Ordinary 21 Year C 2016

The Reverend Dr Sam Cappleman

Making Real the Kingdom

The Gospel reading has Jesus in a SynagogueMaking Real the Kingdom

The Gospel reading has Jesus in a Synagogue.  It’s not the first time we read of Him in a Synagogue in Luke.  The first time was back in Chapter 4 where He goes into he Synagogue in Nazareth, where he had been brought up and announces that he is here to:

  • Bring good news to the afflicted
  • Proclaim liberty to the captives
  • Give sight to the blind
  • Let the oppressed go free
  • Proclaim the year of the Lord’s favour (when all that was rightfully God’s was returned to Him)

 

Everyone was enraged by this, including the synagogue rulers and the hustled Him out of town.  So Jesus ‘has previous’ with the Synagogue authorities.

He also ‘has previous’ with the Sabbath rules as the disciples picked ears of corn and rubbed them in their hands and eating.  He told the Pharisees then that the Son of man was Lord of the Sabbath.

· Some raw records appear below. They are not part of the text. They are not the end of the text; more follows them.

(** ** The saturated room, end to end *)

(** Any group with all three counters at or above their caps, last visited
    and created at [now], scores 3.3. *)
Lemma saturated_spec_score now h :
  100 <= totalVisits h ->
  (20 <= uniqueUsersCount h)%nat ->
  (300 <= Q2R (avgDurationPerVisit h))%R ->
  lastActivity h = now -> createdAt h = now ->
  spec_score now h = 3.3%R.
Proof.
  intros Hv Hu Hd Hl Hc. unfold spec_score, hoursSince.
  rewrite Hl, Hc, Z.sub_diag.
  apply IZR_le in Hv. apply le_INR in Hu.
  replace (INR 20) with 20%R in Hu by (rewrite INR_IZR_INZ; reflexivity).
  replace (- (0 / 3600000) / 12)%R with 0%R by lra.
  replace (- (0 / 3600000) / 24)%R with 0%R by lra.
  rewrite exp_0.
  rewrite !Rmin_right by lra. lra.
Qed.
(** Cell 4: the feature graph. *)
Definition cell_graph (X_train : matrix) : M knn :=
  '(dist, idx) ←
    invoke (GraphDistanceScipySpatial (np_T X_train) 10 "euclidean")
      (distance_scipy_spatial lib (np_T X_train) 10 "euclidean");
  A0 ← invoke (GraphAdjacency dist idx) (adjacency lib dist idx);
  let A := astype_float32 lib A0 in
  py_assert AssertShape (pair_eqb (shape lib A) (d, d));;
  output (PrintGraphSize d (nnz lib A));;
  output (PltSpy A 2 "black");;
  ret {| dist := dist; idx := idx; A := A |}.

Record pyramid := {
  graphs : list (sparse lib);
  perm : perm_t lib;
  perm_X_train : matrix;    (* [X_train], rebound *)
  perm_X_val : matrix;      (* [X_val], rebound *)
  perm_X_test : matrix      (* [X_test], rebound *)
}.

(** Cell 5: coarsening, and the data rearranged for pooling. *)
Definition cell_coarsen (A : sparse lib) (s : split) : M pyramid :=
  '(graphs, perm) ←
    invoke (CoarseningCoarsen A 3 false) (coarsen lib A 3 false);
  X_train ←
    invoke (CoarseningPermData (X_train s) perm)
      (perm_data lib (X_train s) perm);
  X_val ←
    invoke (CoarseningPermData (X_val s) perm) (perm_data lib (X_val s) perm);
  X_test ←
    invoke (CoarseningPermData (X_test s) perm) (perm_data lib (X_test s) perm);
  ret {| graphs := graphs; perm := perm; perm_X_train := X_train;
         perm_X_val := X_val; perm_X_test := X_test |}.

(** Cell 6: one Laplacian per graph. *)
Definition cell_laplacian (graphs : list (sparse lib)) :
    M (list (sparse lib)) :=
  L ← comprehension
        (λ A, invoke (GraphLaplacian A true) (laplacian lib A true)) graphs;
  invoke (GraphPlotSpectrum L) (plot_spectrum lib L);;
  ret L.

(** [a / v] for a Python integer [a]: true division, a float. *)
Definition truediv (a : Z) (v : pyval) : M pyval :=
  match v with
  | PInt b =>
      if b =? 0 then raise ZeroDivisionError
      else ret (PFloat (inject_Z a / inject_Z b))
  | PFloat q =>
      if Qeq_bool q 0 then raise ZeroDivisionError
      else ret (PFloat (inject_Z a / q))
  | _ => raise TypeError
  end.

Record hyper := {
  C : Z;
  params : params_t
}.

Now He’s on the way to Jerusalem and is teaching the disciples may things about the nature of discipleship and preparing them for what is to come and He is in a Synagogue teaching.

And as He’s teaching He sees a woman before Him who is unable to stand upright (hold her head up).  As we’re told she’s been in this condition for 18 years is logical to assume she is well known to everyone in the Synagogue. 

Luke gives her a status, she’s referred to as ‘a daughter of Abraham’ indicating she’s probably a Jewess.  It doesn’t look like she came to be healed or demanded to see Jesus but it would seem that in all this anonymity Jesus sees her and is filled with compassion.

For 18 years it might appear that no-one has done anything to help her, we can’t tell from the text.  But whatever has happened in the past, Jesus changes the situation.  He addresses her, lays hands on her, and says she is freed from her disability.  (He has said He has come to bring freedom!).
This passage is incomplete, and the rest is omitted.